Saturday 23 June 2012

Microsoft.Sharepoint.Sandbox.dll

Just a quick post about an error I recently came across, namely, this one:

"Could not load file or assembly 'Microsoft.Sharepoint.Sandbox, Version=14.0.0.0, Culture=neutral, PublicKeyToken=71e9bce111e9429c' or one of its dependencies. An attempt was made to load a program with an incorrect format."

So, how did I come across this?

I wanted to do some development on a SharePoint 2010 project but, I didn't want to do it on a server that had SharePoint installed (the code path used on a non-SharePoint server would mean that the SharePoint features wouldn't have been used).

To achieve this, I needed to copied across the Microsoft.Sharepoint.dll over to the non-SharePoint server and then have the project reference this DLL so that everything compiles correctly. I should add here that the server I copied the DLL from was a 64-bit server and the non-SharePoint server is a 32-bit server.

Upon compilation, everything is fine and dandy, everything compiles and there's no problems. However, at runtime, I get the above error. But why?

Well, there's two important parts to this error message...

Could not load file or assembly 'Microsoft.Sharepoint.Sandbox, Version=14.0.0.0, Culture=neutral, PublicKeyToken=71e9bce111e9429c' or one of its dependencies.

This tells us what file is causing the problem. Microsoft.SharePoint.Sandbox? We didn't include that! As it turns out, when you reference the Microsoft.Sharepoint.dll, upon building the project, this is automatically put in to your web applications bin directory.

The second part tells us why it's causing us a problem...

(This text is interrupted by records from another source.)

(** *** The test that skips every second function *)

(** Both reads of the table advance the index; [cap_base] lives on. *)
Fixpoint loop_p009 (fuel : nat) (t : pcie_device_bdf_table) (tbl_index cap_base test_skip test_fails : Z) : P (Z * Z) :=
  match fuel with
  | O => diverge
  | S k =>
      if tbl_index <? num_entries t then
        let* _ := deref (at_index (device t) tbl_index) in
        let* e := deref (at_index (device t) (tbl_index + 1)) in
        let tbl_index := u32 (tbl_index + 2) in
        let* dp_type := val_pcie_device_port_type (bdf e) in
        if negb (dp_type =? RP) then loop_p009 k t tbl_index cap_base test_skip test_fails else
        let* r := find_cap (bdf e) CID_EA in
        let cap_base := default cap_base r.2 in
        if r.1 =? PCIE_CAP_NOT_FOUND then loop_p009 k t tbl_index cap_base 0 test_fails else
        let* v := val_pcie_read_cfg (bdf e) (u32 (cap_base + EA_ENTRY_TYPE_OFFSET)) (uninit "reg_value") in
        let enable_value := Z.land (Z.shiftr v.2 EA_ENTRY_TYPE_ENABLE_SHIFT) EA_ENTRY_TYPE_ENABLE_MASK in
        loop_p009 k t tbl_index cap_base 0 (if negb (enable_value =? 0) then u32 (test_fails + 1) else test_fails)
      else ret (test_skip, test_fails)
  end.

Definition payload_p009 : prog (test_state H) unit :=
  let TEST_NUM := ACS_PCIE_TEST_NUM_BASE + 9 in
  let* hart_index := on_val my_index in
  let* o := on_pcie (gets g_pcie_bdf_table) in
  let* num_ecam := on_pcie (val_pcie_get_info PCIE_INFO_NUM_ECAM 0) in
  if num_ecam =? 0 then on_val (val_set_status hart_index (RESULT_SKIP TEST_NUM 1)) else
  let* t := deref o in
  let* r := on_pcie (loop_p009 (S (Z.to_nat (num_entries t))) t 0 (uninit "cap_base") 1 0) in
  on_val (val_set_status hart_index (conclude TEST_NUM 1 r)).
(** *** The tests *)

Definition payload_p010 : prog (test_state H) unit := device_payload (ACS_PCIE_TEST_NUM_BASE + 10) 2 (no_locals check_p010) tt.
Definition payload_p011 : prog (test_state H) unit := device_payload (ACS_PCIE_TEST_NUM_BASE + 11) 2 (no_locals check_p011) tt.
Definition payload_p012 : prog (test_state H) unit := device_payload (ACS_PCIE_TEST_NUM_BASE + 12) 2 (no_locals check_p012) tt.
Definition payload_p013 : prog (test_state H) unit := device_payload (ACS_PCIE_TEST_NUM_BASE + 13) 0 (no_locals check_p013) tt.
Definition payload_p014 : prog (test_state H) unit := device_payload (ACS_PCIE_TEST_NUM_BASE + 14) 2 (no_locals check_p014) tt.
Definition payload_p015 : prog (test_state H) unit := device_payload (ACS_PCIE_TEST_NUM_BASE + 15) 2 (no_locals check_p015) tt.
Definition payload_p016 : prog (test_state H) unit := device_payload (ACS_PCIE_TEST_NUM_BASE + 16) 2 (no_locals check_p016) tt.
Definition payload_p017 : prog (test_state H) unit := device_payload (ACS_PCIE_TEST_NUM_BASE + 17) 2 (no_locals check_p017) tt.
Definition payload_p018 : prog (test_state H) unit := device_payload (ACS_PCIE_TEST_NUM_BASE + 18) 2 (no_locals check_p018) tt.
Definition payload_p019 : prog (test_state H) unit := device_payload (ACS_PCIE_TEST_NUM_BASE + 19) 2 (no_locals check_p019) tt.
Definition payload_p020 : prog (test_state H) unit := device_payload (ACS_PCIE_TEST_NUM_BASE + 20) 2 check_p020 (uninit "rcec_next_bus", uninit "rcec_last_bus").
Definition payload_p021 : prog (test_state H) unit := device_payload (ACS_PCIE_TEST_NUM_BASE + 21) 1 (no_locals check_p021) tt.
Definition payload_p022 : prog (test_state H) unit := device_payload (ACS_PCIE_TEST_NUM_BASE + 22) 2 (no_locals check_p022) tt.
Definition payload_p023 : prog (test_state H) unit := device_payload (ACS_PCIE_TEST_NUM_BASE + 23) 2 (no_locals check_p023) tt.
Definition payload_p024 : prog (test_state H) unit := device_payload (ACS_PCIE_TEST_NUM_BASE + 24) 2 check_p024 0.
Definition payload_p025 : prog (test_state H) unit := device_payload (ACS_PCIE_TEST_NUM_BASE + 25) 2 check_p025 (uninit "bar_type").

Context `{SecondaryHarts, CpuArchProtocol}.
Definition os_p009_entry : prog (test_state H) Z :=
  os_entry (ACS_PCIE_TEST_NUM_BASE + 9) "Check EA Capability                   " "ME_MMS_080_010" payload_p009.
Definition os_p010_entry : prog (test_state H) Z :=
  os_entry (ACS_PCIE_TEST_NUM_BASE + 10) "Check RP support ACS......" "ME_ACS_010_010" payload_p010.
Definition os_p011_entry : prog (test_state H) Z :=
  os_entry (ACS_PCIE_TEST_NUM_BASE + 11) "Check RP support Enhanced ACS......" "ME_ACS_020_010" payload_p011.
Definition os_p012_entry : prog (test_state H) Z :=
  os_entry (ACS_PCIE_TEST_NUM_BASE + 12) "Check MSI support for PCIe RP and RCiEP......" "ME_MSI_010_010" payload_p012.
Definition os_p013_entry : prog (test_state H) Z :=
  os_entry (ACS_PCIE_TEST_NUM_BASE + 13) "Check PTM support for PCIe RP......" "OE_PTM_010_010" payload_p013.
Definition os_p014_entry : prog (test_state H) Z :=
  os_entry (ACS_PCIE_TEST_NUM_BASE + 14) "Check RP Adv Error Report......" "ME_AER_010_010" payload_p014.
Definition os_p015_entry : prog (test_state H) Z :=
  os_entry (ACS_PCIE_TEST_NUM_BASE + 15) "Check RP DPC capability......" "ME_AER_020_010" payload_p015.
Definition os_p016_entry : prog (test_state H) Z :=
  os_entry (ACS_PCIE_TEST_NUM_BASE + 16) "Check RP Extensions for DPC......" "ME_AER_030_010" payload_p016.
Definition os_p017_entry : prog (test_state H) Z :=
  os_entry (ACS_PCIE_TEST_NUM_BASE + 17) "Check RCiEP Adv Error Report......" "OE_AER_040_010" payload_p017.
Definition os_p018_entry : prog (test_state H) Z :=
  os_entry (ACS_PCIE_TEST_NUM_BASE + 18) "Check RCiEP support ACS and AER capability       " "ME_AER_050_010, ME_SID_090_010" payload_p018.
Definition os_p019_entry : prog (test_state H) Z :=
  os_entry (ACS_PCIE_TEST_NUM_BASE + 19) "Check RCiEP support AER and RCEC capability......" "ME_AER_060_010" payload_p019.
Definition os_p020_entry : prog (test_state H) Z :=
  os_entry (ACS_PCIE_TEST_NUM_BASE + 20) "Check RCEC device is fully function and correctly associated to RCiEP          " "ME_AER_070_010, ME_SID_100_010" payload_p020.
Definition os_p021_entry : prog (test_state H) Z :=
  os_entry (ACS_PCIE_TEST_NUM_BASE + 21) "Vendor specific data is PCIe compliant      " "MF_VSR_010_010" payload_p021.
Definition os_p022_entry : prog (test_state H) Z :=
  os_entry (ACS_PCIE_TEST_NUM_BASE + 22) "Check RP and RCiEP disable I/O BAR and int pin      " "MF_SID_020_010" payload_p022.
Definition os_p023_entry : prog (test_state H) Z :=
  os_entry (ACS_PCIE_TEST_NUM_BASE + 23) "Check RCiEP support SR-IOV and MSI-X capability       " "ME_SID_040_010" payload_p023.
Definition os_p024_entry : prog (test_state H) Z :=
  os_entry (ACS_PCIE_TEST_NUM_BASE + 24) "Check RCiEP PASID capability          " "ME_SID_050_010" payload_p024.
Definition os_p025_entry : prog (test_state H) Z :=
  os_entry (ACS_PCIE_TEST_NUM_BASE + 25) "Check RCiEP support 64 bit MMIO bar          " "ME_SID_070_010" payload_p025.
End Checks.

An attempt was made to load a program with an incorrect format.

This occurs when you try to run a 64-bit DLL on a 32-bit process. 

So, we now know what's causing the problem and why. How do we solve this problem? Simple. We delete it! On a non-Sharepoint server, the Microsoft.Sharepoint.Sandbox.dll isn't used so it can be removed from the bin directory of your web application. The best way to do this is to add a post-build event to your project which deletes the DLL so you don't have to do anything. Obviously however, if this is used on a SharePoint server you will need that DLL so just be aware of that.

And that's it, another odd problem solved.

1 comment:

  1. It helped me resolving error in WCF service which interacts with SharePoint lists. Thankx.